本书所涵盖的时间线至此已近末尾。摘掉“病夫”的帽子化为后续革命的心理原动力。但革命不仅要革除自身传统、社会机体内的致病因子,还要不断地警惕外来的威胁。“免疫学”作为现代医学的分支在革命历史中尤为突出。“清理与治愈”的话语悄然登场并在一次又一次的运动中不断被提及。

传译与翻译

翻译是从一门语言到另一门语言的转换,传译则发生于异质文化之间。
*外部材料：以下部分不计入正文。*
(** Opening the spool without faults makes the counters exact, whatever was on
    disk: temporary files are swept and the retention budget is enforced. *)
Lemma New_quiet tok o t w : sizes_ok (sw_dir w) →
  ∃ opts w' drift N, New tok o (quiet t) w = (Ok opts, quiet t, w') ∧
    rinv drift N ∅ (λ _, None) w' ∧
    0 < o_MaxBytes opts ∧ 0 < o_MaxAge opts ∧ 0 < o_MaxItems opts.
Proof.
  intros Hs. unfold New. set (opts := Build_Options _ _ _ _).
  do 2 rewrite (bindM_Ok _ _ _ _ _ _ _ (eq_refl : sys_or _ id (quiet t) w = (Ok tt, quiet t, w))).
  rewrite (bindM_Ok _ _ _ _ _ _ _ (modify_run _ (quiet t) w)).
  set (w1 := SW _ _ _ _ _ _).
  assert (Hload : ∃ c, loadStatsLocked (quiet t) w1 = (Ok tt, quiet t,
    SW (sw_dir w) (sw_stats w) (sw_ids w) ∅ c (sw_net w))).
  { unfold loadStatsLocked. rewrite (bindM_Ok _ _ _ _ _ _ _ (sys_quiet id t w1)).
    rewrite (bindM_Ok _ _ _ _ _ _ _ (gets_run sw_stats (quiet t) w1)).
    cbn [sw_stats w1]. destruct (sw_stats w) as [[ver st]|]; [|by eexists].
    destruct (negb _); by eexists. }
  destruct Hload as [c Hload]. rewrite (bindM_Ok _ _ _ _ _ _ _ Hload).
  set (w2 := SW _ _ _ _ _ _).
  destruct (rescan_quiet t (dir_list (sw_dir w2)) 0 0 w2) as (d' & Hrs & Hsub & Hc & Hb).
  rewrite !Z.add_0_l in Hrs.
  assert (H1 : sumZ (λ ne : string * sfile, if is_entry ne then 1 else 0) (dir_list (sw_dir w2))
    = entries_count d').
  { rewrite Hc. unfold dir_list. rewrite merge_sort_Permutation. unfold entries_count, map_sum.
    apply sumZ_ext. by intros [n f] _. }
  assert (H2 : sumZ (λ ne : string * sfile, if is_entry ne then sf_size ne.2 else 0)
    (dir_list (sw_dir w2)) = entries_bytes d').
  { rewrite Hb. unfold dir_list. rewrite merge_sort_Permutation. unfold entries_bytes, map_sum.
    apply sumZ_ext. by intros [n f] _. }
  rewrite H1, H2 in Hrs.
  set (c3 := Build_Stats (entries_count d') (entries_bytes d')
    (Z.max (st_EnqueuedTotal c) (entries_count d')) (st_DeliveredTotal c) (st_DroppedTotal c)
    (st_ExpiredTotal c) (st_CapacityTotal c) (st_CorruptTotal c) (st_PermanentTotal c)
    (st_RetryTotal c) (st_EnqueueErrorsTotal c)).
  set (w3 := SW d' (sw_stats w) (sw_ids w) ∅ c3 (sw_net w)).
  set (drift := (st_EnqueuedTotal c3 - (st_DeliveredTotal c3 + st_DroppedTotal c3 + st_Pending c3),
    st_DroppedTotal c3 - (st_ExpiredTotal c3 + st_CapacityTotal c3 + st_CorruptTotal c3 + st_PermanentTotal c3))).
  assert (Hr3 : rinv drift (totals c3) ∅ (λ _, None) w3).
  { split_and!; [|done|done|set_solver]. split; simpl; [|done|done|lia|lia].
    intros n f Hf. eapply Hs, lookup_weaken; eauto. }
  destruct (enforce_quiet drift opts (totals c3) ∅ (λ _, None) t w3 Hr3) as (w4 & Hen & Hr4).
  assert (Hper : ∃ w5, ignore (persistStatsLocked tok) (quiet t) w4 = (Ok tt, quiet t, w5) ∧
    rinv drift (totals c3) ∅ (λ _, None) w5).
  { eexists. split; [reflexivity|]. destruct Hr4 as (Hs4 & HN4 & HF4 & HD4).
    split_and!; [|done|done|set_solver].
    apply (sinv_stats drift _ (Some (statsVersion, sw_count w4))
      (proj2 (sinv_other drift _ _ (tmp_name_not_entry tok _) (proj1 (sinv_other drift _ _
      (tmp_name_not_entry tok _) Hs4) (Build_sfile false 0 t None) (Z.le_refl 0))))). }
  destruct Hper as (w5 & Hper & Hr5).
  exists opts, w5, drift, (totals c3). split_and!; [|apply Hr5..| | |].
  - assert (Hre : rescanLocked tok opts (quiet t) w2 = (Ok tt, quiet t, w5)).
    { unfold rescanLocked. rewrite (bindM_Ok _ _ _ _ _ _ _ (sys_quiet id t w2)). cbn [negb]. unfold id.
      rewrite (bindM_Ok _ _ _ _ _ _ _ (gets_run sw_dir (quiet t) w2)).
      rewrite (bindM_Ok _ _ _ _ _ _ _ Hrs).
      rewrite (bindM_Ok _ _ _ _ _ _ _ (modify_run _ (quiet t) (set_dir (λ _, d') w2))).
      change (set_count _ (set_dir (λ _, d') w2)) with w3.
      by rewrite (bindM_Ok _ _ _ _ _ _ _ Hen). }
    by rewrite (bindM_Ok _ _ _ _ _ _ _ Hre).
  - simpl. case_match; zbool; lia.
  - simpl. unfold hour, minute, second. case_match; zbool; lia.
  - simpl. case_match; zbool; lia.
Qed.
本书内容从英文翻译为中文并在中国出版,则构成了传译的再一次回返及复现。中文译者的任务不只是“信达雅”的翻译,也承担着“传译者”的责任及历史任务。在中文版序的最后,韩瑞表达出饱含人文关怀的期望:“这本书也能有其自身的来世,从而能为当下有建设性的相互交流做出一点微小的贡献——不仅仅是文化、医学和艺术的交流,更是在这样一个多事之秋,交流我们所共通的人性。”

此序言作于去年12月,“多事之秋”一语成谶。本书的学术成果在今日世界大变局之下尤显启示意味,并且其基础性追问仍需要被继续:“谁在诠释文本?文本被如何使用?”此处的“谁”,在今天已然不一定只是我们假想出的敌人或破坏者,还可能就是我们自身。刘禾在《帝国的话语政治》里的判断已然变为一种双重指涉:“殖民主义时代的话语政治不单单是过去的风景,它至今还缠绕着帝国的无意识,阴魂不散。”